The physiology of iron homeostasis, clinical presentation, diagnosis, differential diagnosis and therapeutic options in iron-deficiency anemia are discussed. Iron deficiency is the most common haematological disorder encountered in general practice and iron-deficiency anemia is the most frequently occurring anemia throughout the world. Blood loss is a major cause of iron-deficiency anemia. Gastrointestinal bleeding is the most common cause of iron deficiency in adult men and is second only to menstrual blood loss as a cause in women. Iron-deficiency anemia is not a disease itself but a manifestation of an underlying disease, searching for the latter is therefore crucial and may be of far greater importance to the ultimate well-being of the patient than repleting iron stores. The symptoms and signs of iron deficiency are partially explained by the presence of anemia. However, there also appears to be a direct effect of iron deficiency on the central nervous system. The most important screening investigations for iron deficiency in clinical practice are the haemoglobin, the haematocrit and the mean corpuscular volume (MCV). The single most important measure of iron status is the serum ferritin, values below the lower limit of normal being specific for iron deficiency. In inflammation, hepatopathy and haemolysis serum ferritin is also released leading to falsely elevated values, therefore an analysis of the C-reactive protein (CRP) should always accompany the analysis of serum ferritin. Repleting iron stores is usually done with oral iron therapy, the available preparations are comparable with respect to efficacy, side effects and costs. The main indications for parenteral iron therapy are intolerance to oral iron, intestinal malabsorption and poor compliance to an oral regimen. The iron sucrose preparation should bepreferentially used for that purpose, the total dose is calculated from the amount of iron needed to restore the haemoglobin deficit plus an additional amount to replenish iron stores.

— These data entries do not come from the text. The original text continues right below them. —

(** A cell of a table whose cells are not negative is at most the sum. *)
Lemma dsum_member {K V} (w : V → Z) (d : list (K * V)) k v :
  Forall (λ p, 0 <= w p.2)%Z d → (k, v) ∈ d → (0 <= w v <= dsum w d)%Z.
Proof.
  intros H Hin. assert (∀ d : list (K * V), Forall (λ p, 0 <= w p.2)%Z d → 0 <= dsum w d)%Z as Hpos.
  { unfold dsum. induction 1 as [|p l Hp _ IH]; cbn; lia. }
  induction H as [|[k' v'] d Hv Hd IH]; [by apply elem_of_nil in Hin|].
  apply elem_of_cons in Hin as [[= -> ->]|Hin]; unfold dsum in *; cbn in *.
  - pose proof (Hpos d Hd). lia.
  - specialize (IH Hin). lia.
Qed.

Section collected.

Context (names : gmap Z str) (sites : list site) (t : totals) (Hc : collect names sites = Ok t).

(** Every key of the tables is the attribution of some stack, and there are no more rows than
    stacks. *)
Lemma collect_rows (Q : str * str → Prop) :
  (∀ s key, s ∈ sites → classify (frames s) names = Ok key → Q key) →
  (∀ key, key ∈ (by_helper t).*1 → Q key) ∧ (∀ name, name ∈ (by_site t).*1 → ∃ h, Q (name, h)) ∧
  length (by_helper t) ≤ length sites.
Proof.
  intros HQ. revert Hc. unfold collect.
  apply (foldM_prefix (add_totals names) (λ pre t,
    (∀ key, key ∈ (by_helper t).*1 → Q key) ∧ (∀ name, name ∈ (by_site t).*1 → ∃ h, Q (name, h)) ∧
    length (by_helper t) ≤ length pre)).
  - intros pre s suf t0 t1 Hl (H1 & H2 & H3) H. unfold add_totals in H.
    apply bind_Ok in H as ([name helper] & Hk & H). injection H as <-. cbn [by_site by_helper].
    apply HQ in Hk; [|rewrite Hl; set_solver]. split_and!.
    + by intros key [->|Hin]%dupd_key_in; [|apply H1].
    + intros name' [->|Hin]%dupd_key_in; [by exists helper|by apply H2].
    + rewrite length_app. cbn [length]. etransitivity; [apply length_dupd|]. lia.
  - cbn. split_and!; [by intros ? ?%elem_of_nil..|done].
Qed.

(** The part of the second table whose keys pass a test, by stacks. *)
Lemma helper_sums (P : str * str → bool) m :
  dsum_if P (cell_measure m) (by_helper t) =
  sum_sites m (λ s, match classify (frames s) names with Ok key => P key | Raise _ => false end) sites.
Proof.
  revert Hc. unfold collect. apply (foldM_prefix (add_totals names) (λ pre t,
    dsum_if P (cell_measure m) (by_helper t) = sum_sites m (λ s,
      match classify (frames s) names with Ok key => P key | Raise _ => false end) pre)); [|done].
  intros pre s suf t0 t1 _ IH H. unfold add_totals in H.
  apply bind_Ok in H as ([name helper] & Hk & H). injection H as <-. cbn [by_helper].
  by rewrite add_site_sum_if, sum_sites_snoc, IH, Hk.
Qed.

End collected.

Lemma sum_sites_ext m P Q sites :
  (∀ s, s ∈ sites → P s = Q s) → sum_sites m P sites = sum_sites m Q sites.
Proof.
  intros H. unfold sum_sites. induction sites as [|s sites IH]; [done|]. cbn [foldr].
  rewrite IH by (intros; apply H; by right). by rewrite (H s) by left.
Qed.

(** A tool that answers each address prints lines. *)
Lemma answers_one_line which run_command binary answer f :
  which (lit "atos") = true ∨ which (lit "addr2line") = true →
  tool_answers which run_command binary answer → Forall one_line (answer f).
Proof.
  intros Hw Ht. destruct (symbolizer_command_ok which binary [f] Hw) as (tool & command & per & Hcmd & _).
  destruct (Ht _ _ _ Hcmd) as (_ & run & _ & _ & Hout). cbn in Hout. rewrite app_nil_r in Hout.
  rewrite <- Hout. apply splitlines_one_line.
Qed.

(** * End to end *)

(** What the report groups by: the function without its number, the helper and its kind. *)
Definition pair_of (comments : gmap str str) (key : str * str) : pair_key :=
  (sub function_suffix (λ _, []) (site_label comments key.1), key.2, allocation_kind key.2).

Section chain.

本文讨论了缺铁性贫血中铁稳态的生理学、临床表现、诊断、鉴别诊断及治疗选择。缺铁是全科医疗中最常见的血液系统疾病,缺铁性贫血是全球最常见的贫血类型。失血是缺铁性贫血的主要原因。胃肠道出血是成年男性缺铁的最常见原因,在女性中仅次于月经失血。缺铁性贫血本身并非一种疾病,而是潜在疾病的一种表现,因此寻找潜在疾病至关重要,对患者最终的健康状况而言,这可能比补充铁储备更为重要。缺铁的症状和体征部分可由贫血解释。然而,缺铁似乎也对中枢神经系统有直接影响。临床实践中缺铁最重要的筛查检查是血红蛋白、血细胞比容和平均红细胞体积(MCV)。铁状态的唯一最重要指标是血清铁蛋白,低于正常下限的值对缺铁具有特异性。在炎症、肝病和溶血时,血清铁蛋白也会释放,导致值假性升高,因此血清铁蛋白分析应始终伴有C反应蛋白(CRP)分析。补充铁储备通常采用口服铁剂治疗,现有制剂在疗效、副作用和成本方面相当。胃肠外铁剂治疗的主要适应证是对口服铁剂不耐受、肠道吸收不良和对口服治疗方案依从性差。为此应优先使用蔗糖铁制剂,总剂量根据恢复血红蛋白缺乏所需的铁量加上补充铁储备的额外量来计算。